(Input material begins)

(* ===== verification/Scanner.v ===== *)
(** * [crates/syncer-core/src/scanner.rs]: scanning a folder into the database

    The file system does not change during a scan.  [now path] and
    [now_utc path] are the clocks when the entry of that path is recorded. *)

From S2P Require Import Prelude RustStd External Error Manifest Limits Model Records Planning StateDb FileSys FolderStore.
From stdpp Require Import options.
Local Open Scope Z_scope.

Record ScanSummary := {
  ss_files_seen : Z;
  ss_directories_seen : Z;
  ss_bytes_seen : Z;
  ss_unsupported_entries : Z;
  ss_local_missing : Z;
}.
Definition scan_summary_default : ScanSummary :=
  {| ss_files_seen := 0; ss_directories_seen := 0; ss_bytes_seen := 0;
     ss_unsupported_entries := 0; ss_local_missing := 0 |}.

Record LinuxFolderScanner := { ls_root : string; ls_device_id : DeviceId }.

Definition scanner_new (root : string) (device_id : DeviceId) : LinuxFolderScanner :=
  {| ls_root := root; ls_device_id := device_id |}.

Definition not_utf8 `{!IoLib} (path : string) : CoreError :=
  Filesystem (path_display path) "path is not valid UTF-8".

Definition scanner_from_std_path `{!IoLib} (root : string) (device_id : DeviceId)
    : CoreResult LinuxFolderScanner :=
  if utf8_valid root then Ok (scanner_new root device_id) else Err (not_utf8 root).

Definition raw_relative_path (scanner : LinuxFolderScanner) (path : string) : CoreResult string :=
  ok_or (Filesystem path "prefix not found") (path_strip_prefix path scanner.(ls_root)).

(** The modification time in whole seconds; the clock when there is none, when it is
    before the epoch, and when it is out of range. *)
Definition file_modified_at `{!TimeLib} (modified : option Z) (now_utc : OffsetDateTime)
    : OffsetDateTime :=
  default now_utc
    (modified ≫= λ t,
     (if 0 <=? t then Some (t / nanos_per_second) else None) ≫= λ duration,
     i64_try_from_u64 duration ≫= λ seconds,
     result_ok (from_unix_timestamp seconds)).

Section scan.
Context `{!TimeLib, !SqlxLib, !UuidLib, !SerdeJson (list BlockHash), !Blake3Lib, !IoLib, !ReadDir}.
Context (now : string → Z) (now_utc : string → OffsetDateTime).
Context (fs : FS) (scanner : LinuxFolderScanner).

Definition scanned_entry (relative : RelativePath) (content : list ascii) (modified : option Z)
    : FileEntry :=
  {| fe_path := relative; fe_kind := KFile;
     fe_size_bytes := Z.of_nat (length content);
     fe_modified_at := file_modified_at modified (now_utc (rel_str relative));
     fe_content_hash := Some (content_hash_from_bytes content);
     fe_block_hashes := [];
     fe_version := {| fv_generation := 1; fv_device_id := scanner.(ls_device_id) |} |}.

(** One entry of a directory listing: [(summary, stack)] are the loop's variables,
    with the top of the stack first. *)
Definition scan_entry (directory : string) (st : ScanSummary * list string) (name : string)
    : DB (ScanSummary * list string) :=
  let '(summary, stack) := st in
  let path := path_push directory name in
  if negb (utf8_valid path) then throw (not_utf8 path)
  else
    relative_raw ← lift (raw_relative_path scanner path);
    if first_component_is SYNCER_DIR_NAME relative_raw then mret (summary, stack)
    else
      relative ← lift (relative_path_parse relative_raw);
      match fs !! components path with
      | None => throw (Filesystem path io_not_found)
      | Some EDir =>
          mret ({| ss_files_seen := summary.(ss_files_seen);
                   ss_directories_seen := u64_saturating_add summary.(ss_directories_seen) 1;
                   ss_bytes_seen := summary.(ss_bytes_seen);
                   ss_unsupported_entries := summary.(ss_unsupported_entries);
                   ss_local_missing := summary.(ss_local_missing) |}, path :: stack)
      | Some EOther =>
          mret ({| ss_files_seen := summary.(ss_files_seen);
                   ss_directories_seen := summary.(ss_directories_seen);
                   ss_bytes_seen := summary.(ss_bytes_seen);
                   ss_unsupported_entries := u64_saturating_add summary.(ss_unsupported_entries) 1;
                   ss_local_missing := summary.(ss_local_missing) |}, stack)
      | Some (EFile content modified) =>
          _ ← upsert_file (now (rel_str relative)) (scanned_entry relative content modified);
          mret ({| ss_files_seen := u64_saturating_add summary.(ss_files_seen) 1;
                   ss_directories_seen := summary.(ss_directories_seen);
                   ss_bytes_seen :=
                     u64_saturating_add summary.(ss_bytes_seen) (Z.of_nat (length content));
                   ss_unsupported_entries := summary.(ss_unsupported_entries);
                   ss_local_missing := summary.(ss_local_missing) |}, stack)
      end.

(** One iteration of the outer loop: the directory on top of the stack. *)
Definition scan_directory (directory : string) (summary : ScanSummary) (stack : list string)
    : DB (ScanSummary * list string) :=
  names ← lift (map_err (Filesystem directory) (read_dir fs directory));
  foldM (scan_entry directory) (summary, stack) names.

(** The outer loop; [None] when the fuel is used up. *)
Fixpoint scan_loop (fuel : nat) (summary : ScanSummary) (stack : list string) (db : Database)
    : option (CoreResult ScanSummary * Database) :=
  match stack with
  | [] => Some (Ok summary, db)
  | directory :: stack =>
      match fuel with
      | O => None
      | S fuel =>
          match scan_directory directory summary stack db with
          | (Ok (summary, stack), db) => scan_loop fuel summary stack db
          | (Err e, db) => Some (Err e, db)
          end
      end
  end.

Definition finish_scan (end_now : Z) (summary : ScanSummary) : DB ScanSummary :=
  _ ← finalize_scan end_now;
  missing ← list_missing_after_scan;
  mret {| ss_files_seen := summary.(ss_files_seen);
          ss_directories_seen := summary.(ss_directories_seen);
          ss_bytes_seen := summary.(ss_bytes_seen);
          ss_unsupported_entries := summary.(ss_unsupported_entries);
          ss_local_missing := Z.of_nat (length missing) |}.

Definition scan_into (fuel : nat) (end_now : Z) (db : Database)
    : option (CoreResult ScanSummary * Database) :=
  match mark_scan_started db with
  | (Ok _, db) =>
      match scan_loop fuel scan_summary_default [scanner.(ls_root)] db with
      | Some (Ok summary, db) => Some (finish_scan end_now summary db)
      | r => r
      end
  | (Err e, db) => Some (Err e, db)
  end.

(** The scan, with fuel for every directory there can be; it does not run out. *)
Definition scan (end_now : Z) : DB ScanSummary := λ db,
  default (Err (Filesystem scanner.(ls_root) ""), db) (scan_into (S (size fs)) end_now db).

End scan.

(Input material ends)
(Input material begins)

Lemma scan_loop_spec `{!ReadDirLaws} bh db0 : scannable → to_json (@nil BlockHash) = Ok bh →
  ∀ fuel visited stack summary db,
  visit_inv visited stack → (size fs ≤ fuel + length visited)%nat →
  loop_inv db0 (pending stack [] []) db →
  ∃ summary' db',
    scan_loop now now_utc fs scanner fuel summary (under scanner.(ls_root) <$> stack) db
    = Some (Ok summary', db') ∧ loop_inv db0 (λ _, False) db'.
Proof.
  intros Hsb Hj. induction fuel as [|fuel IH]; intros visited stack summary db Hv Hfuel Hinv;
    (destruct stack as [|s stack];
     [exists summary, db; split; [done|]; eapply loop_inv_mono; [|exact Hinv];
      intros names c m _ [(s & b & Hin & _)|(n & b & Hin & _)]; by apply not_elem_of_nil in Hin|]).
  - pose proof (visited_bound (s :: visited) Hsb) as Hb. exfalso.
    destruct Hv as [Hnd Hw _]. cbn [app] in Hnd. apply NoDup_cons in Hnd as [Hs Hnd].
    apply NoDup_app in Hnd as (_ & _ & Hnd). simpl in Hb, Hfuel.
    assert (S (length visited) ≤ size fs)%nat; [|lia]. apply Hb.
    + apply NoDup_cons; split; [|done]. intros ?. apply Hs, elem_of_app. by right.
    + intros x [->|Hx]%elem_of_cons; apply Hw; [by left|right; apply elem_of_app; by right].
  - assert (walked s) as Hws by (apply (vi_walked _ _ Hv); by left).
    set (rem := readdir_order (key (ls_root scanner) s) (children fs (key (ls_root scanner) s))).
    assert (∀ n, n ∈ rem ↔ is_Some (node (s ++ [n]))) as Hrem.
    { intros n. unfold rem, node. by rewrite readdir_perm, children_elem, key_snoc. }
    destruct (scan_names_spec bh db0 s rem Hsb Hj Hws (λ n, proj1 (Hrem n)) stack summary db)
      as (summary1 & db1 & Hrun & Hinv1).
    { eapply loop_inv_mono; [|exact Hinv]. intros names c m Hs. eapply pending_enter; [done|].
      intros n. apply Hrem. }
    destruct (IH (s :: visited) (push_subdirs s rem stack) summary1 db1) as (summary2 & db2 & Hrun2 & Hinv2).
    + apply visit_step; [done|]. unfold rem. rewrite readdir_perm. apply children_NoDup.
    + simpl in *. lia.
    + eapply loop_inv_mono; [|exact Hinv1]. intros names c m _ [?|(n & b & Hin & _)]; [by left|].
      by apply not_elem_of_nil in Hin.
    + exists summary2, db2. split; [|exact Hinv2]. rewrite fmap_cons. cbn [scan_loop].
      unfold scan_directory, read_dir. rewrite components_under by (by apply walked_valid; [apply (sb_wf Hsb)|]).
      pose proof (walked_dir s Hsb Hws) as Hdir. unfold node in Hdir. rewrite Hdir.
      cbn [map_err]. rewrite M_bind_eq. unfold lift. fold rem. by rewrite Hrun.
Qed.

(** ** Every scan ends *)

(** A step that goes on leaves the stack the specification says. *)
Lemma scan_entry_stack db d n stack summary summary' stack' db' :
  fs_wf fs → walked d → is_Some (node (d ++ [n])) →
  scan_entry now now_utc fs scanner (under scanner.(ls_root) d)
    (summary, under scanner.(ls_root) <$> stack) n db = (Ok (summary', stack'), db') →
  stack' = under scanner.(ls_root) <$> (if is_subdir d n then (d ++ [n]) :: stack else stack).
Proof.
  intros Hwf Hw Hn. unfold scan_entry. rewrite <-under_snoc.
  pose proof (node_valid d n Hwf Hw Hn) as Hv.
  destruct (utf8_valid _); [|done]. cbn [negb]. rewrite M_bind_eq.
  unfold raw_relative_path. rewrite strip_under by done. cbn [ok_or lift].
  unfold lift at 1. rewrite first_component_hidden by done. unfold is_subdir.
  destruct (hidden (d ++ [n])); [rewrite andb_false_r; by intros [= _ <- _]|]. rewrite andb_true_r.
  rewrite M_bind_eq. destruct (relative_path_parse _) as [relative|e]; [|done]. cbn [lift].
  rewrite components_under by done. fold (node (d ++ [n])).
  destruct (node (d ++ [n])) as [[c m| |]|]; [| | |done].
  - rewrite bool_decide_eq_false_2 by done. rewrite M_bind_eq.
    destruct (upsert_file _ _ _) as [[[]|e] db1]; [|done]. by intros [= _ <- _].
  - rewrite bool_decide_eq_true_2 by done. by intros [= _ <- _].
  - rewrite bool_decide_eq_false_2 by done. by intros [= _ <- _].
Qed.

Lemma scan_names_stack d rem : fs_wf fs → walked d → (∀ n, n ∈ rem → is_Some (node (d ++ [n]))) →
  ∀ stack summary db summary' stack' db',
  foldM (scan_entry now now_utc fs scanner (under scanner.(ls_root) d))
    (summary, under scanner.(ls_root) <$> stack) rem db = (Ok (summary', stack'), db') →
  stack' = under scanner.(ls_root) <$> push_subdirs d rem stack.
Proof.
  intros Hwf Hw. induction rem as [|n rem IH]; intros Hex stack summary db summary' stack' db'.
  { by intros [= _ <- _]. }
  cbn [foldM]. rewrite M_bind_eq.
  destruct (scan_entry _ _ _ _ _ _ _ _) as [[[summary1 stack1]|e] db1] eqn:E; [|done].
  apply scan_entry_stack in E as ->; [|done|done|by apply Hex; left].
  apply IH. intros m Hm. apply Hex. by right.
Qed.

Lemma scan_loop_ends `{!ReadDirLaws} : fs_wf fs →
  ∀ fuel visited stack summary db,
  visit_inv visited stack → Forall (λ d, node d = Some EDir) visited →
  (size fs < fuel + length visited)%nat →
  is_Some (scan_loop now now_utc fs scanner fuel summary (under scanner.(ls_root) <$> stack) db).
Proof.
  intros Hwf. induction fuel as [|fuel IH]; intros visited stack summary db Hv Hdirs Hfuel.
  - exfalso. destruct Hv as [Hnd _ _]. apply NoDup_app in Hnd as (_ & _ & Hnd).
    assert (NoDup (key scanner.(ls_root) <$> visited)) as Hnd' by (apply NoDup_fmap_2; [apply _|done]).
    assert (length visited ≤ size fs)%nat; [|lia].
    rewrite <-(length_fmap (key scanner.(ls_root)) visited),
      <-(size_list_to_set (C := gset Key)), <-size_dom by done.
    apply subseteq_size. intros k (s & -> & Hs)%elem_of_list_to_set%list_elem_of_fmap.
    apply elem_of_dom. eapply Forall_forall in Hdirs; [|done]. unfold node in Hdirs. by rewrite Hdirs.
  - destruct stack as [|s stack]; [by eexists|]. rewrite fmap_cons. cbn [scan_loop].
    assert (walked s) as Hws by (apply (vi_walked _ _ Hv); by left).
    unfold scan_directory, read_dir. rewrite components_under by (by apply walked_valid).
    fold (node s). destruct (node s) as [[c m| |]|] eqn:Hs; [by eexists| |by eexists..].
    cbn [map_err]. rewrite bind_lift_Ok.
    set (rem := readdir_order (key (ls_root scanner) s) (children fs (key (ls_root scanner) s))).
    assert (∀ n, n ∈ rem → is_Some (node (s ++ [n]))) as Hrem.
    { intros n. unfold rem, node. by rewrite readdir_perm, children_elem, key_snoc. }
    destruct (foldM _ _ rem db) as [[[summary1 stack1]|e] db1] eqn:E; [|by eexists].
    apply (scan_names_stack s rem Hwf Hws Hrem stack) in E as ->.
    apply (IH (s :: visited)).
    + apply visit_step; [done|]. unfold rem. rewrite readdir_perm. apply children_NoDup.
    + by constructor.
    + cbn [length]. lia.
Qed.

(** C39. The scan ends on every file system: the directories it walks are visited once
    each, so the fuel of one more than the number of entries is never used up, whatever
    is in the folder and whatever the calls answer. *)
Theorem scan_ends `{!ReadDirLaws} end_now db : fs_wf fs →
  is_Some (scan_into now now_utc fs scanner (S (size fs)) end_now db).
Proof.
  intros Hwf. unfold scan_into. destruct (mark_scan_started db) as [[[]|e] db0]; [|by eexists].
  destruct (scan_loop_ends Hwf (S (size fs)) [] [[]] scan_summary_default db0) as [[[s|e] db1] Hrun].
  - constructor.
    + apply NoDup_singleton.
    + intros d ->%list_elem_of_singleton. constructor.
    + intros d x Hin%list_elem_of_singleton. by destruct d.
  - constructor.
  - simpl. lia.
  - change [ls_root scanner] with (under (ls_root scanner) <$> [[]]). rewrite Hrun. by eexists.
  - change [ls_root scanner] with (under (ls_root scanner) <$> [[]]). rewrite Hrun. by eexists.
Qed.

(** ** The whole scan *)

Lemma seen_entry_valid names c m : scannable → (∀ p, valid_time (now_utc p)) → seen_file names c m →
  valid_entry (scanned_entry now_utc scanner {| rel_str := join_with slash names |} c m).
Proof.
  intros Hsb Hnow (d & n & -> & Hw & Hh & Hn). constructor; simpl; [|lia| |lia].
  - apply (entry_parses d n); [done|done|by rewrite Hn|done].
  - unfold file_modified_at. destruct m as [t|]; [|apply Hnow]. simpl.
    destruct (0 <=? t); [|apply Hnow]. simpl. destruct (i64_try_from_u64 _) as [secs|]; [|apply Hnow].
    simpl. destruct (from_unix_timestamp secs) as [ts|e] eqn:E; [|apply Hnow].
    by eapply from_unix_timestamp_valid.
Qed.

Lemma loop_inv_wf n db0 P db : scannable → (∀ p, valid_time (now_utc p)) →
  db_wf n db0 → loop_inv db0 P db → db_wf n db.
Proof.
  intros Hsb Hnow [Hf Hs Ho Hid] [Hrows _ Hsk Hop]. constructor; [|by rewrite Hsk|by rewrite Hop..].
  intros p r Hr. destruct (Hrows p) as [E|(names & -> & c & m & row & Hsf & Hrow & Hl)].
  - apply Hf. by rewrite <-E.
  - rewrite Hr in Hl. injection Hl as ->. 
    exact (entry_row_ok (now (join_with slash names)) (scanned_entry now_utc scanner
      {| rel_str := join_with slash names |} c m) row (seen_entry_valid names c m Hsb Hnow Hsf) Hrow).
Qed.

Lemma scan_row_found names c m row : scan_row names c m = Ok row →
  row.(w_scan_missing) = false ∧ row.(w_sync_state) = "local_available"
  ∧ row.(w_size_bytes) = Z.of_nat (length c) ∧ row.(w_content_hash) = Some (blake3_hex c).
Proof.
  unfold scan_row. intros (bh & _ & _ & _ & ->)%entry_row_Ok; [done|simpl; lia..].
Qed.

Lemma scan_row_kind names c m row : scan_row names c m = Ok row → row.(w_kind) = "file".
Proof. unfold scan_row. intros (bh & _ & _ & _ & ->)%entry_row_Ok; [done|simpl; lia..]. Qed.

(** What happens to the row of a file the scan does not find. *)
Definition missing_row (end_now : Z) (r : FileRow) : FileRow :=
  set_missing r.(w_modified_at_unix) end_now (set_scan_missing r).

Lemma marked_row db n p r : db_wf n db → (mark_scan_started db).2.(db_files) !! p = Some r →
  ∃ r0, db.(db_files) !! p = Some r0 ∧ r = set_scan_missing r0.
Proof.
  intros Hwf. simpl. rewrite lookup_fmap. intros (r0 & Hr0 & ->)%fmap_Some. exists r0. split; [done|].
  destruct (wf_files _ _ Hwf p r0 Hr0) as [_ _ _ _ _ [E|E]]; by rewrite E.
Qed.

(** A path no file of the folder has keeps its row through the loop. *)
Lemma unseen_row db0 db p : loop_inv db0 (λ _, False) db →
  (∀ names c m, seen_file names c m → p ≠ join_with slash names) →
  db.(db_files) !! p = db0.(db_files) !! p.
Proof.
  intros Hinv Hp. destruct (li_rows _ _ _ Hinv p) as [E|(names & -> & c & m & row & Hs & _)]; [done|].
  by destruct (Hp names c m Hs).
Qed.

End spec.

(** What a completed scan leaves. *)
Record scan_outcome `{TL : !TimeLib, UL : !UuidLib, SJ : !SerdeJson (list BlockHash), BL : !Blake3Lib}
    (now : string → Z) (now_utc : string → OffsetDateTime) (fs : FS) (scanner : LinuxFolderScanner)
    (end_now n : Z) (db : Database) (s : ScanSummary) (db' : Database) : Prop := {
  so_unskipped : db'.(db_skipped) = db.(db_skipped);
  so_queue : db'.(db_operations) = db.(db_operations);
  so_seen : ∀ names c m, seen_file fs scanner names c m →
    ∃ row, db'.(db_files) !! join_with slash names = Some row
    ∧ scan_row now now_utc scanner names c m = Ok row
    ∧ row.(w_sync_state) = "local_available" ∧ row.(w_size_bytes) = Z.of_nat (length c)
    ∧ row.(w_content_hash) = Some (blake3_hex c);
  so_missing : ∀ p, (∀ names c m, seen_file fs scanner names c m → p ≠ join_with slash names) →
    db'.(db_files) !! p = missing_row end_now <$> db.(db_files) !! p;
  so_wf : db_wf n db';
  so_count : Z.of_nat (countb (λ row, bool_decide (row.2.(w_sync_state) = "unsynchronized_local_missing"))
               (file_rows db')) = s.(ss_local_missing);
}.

(Input material ends)

§ Exercise
Transcribe each line of the data above, unaltered, from the one where "(* ===== verification/Scanner.v ===== *)" appears to the one where "ls_root := root;" appears, inclusive of both.

§ Reply to the exercise
(* ===== verification/Scanner.v ===== *)
(** * [crates/syncer-core/src/scanner.rs]: scanning a folder into the database

    The file system does not change during a scan.  [now path] and
    [now_utc path] are the clocks when the entry of that path is recorded. *)

From S2P Require Import Prelude RustStd External Error Manifest Limits Model Records Planning StateDb FileSys FolderStore.
From stdpp Require Import options.
Local Open Scope Z_scope.

Record ScanSummary := {
  ss_files_seen : Z;
  ss_directories_seen : Z;
  ss_bytes_seen : Z;
  ss_unsupported_entries : Z;
  ss_local_missing : Z;
}.
Definition scan_summary_default : ScanSummary :=
  {| ss_files_seen := 0; ss_directories_seen := 0; ss_bytes_seen := 0;
     ss_unsupported_entries := 0; ss_local_missing := 0 |}.

Record LinuxFolderScanner := { ls_root : string; ls_device_id : DeviceId }.

Definition scanner_new (root : string) (device_id : DeviceId) : LinuxFolderScanner :=
  {| ls_root := root; ls_device_id := device_id |}.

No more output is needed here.